→ Exercise data
(** ** The mutator record *)

Section Record.
Context {Match RuntimeObject Namespace : Type} `{!EqDecision Match}
        {ext : Externals Match RuntimeObject Namespace}.
Implicit Types (a : Assign Match) (m : AssignMutator Match).

(** C6. When the applicability predicate returns an error, [Matches]
    answers false, whatever boolean came with the error, and logs the
    error with the name of the declaration. *)
Theorem AssignMutator_Matches_fail_closed m (obj : RuntimeObject)
    (ns : Namespace) (b : bool) (e : error) :
  Matches (Spec_Match (Assign_Spec (assign m))) obj ns = (b, Some e) →
  AssignMutator_Matches m obj ns =
    (false, [ {| log_err := e;
                 log_msg := "AssignMutator.Matches failed";
                 log_keysAndValues := [("assign", Assign_Name (assign m))] |} ]).
Proof. intros H. unfold AssignMutator_Matches. rewrite H. reflexivity. Qed.

Lemma AssignMutator_Matches_no_error m (obj : RuntimeObject)
    (ns : Namespace) (b : bool) :
  Matches (Spec_Match (Assign_Spec (assign m))) obj ns = (b, None) →
  AssignMutator_Matches m obj ns = (b, []).
Proof. intros H. unfold AssignMutator_Matches. rewrite H. reflexivity. Qed.

Lemma HasDiff_false_iff m m' :
  HasDiff m (IsAssignMutator m') = false ↔
  id m' = id m ∧ path m' = path m ∧ bindings m' = bindings m
  ∧ Assign_Spec (assign m') = Assign_Spec (assign m).
Proof.
  unfold HasDiff.
  rewrite <- ID_Equal_eq, <- Path_Equal_eq,
    <- (slice_Equal_eq _ SchemaBinding_Equal_eq), <- AssignSpec_Equal_eq.
  destruct (ID_Equal _ _), (Path_Equal _ _),
    (slice_Equal SchemaBinding_Equal _ _), (AssignSpec_Equal _ _);
    simpl; intuition congruence.
Qed.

→ Task to carry out
Please state how many lines of the records hold the word "Lemma", and write nothing but that number.

→ Answer to this exercise
2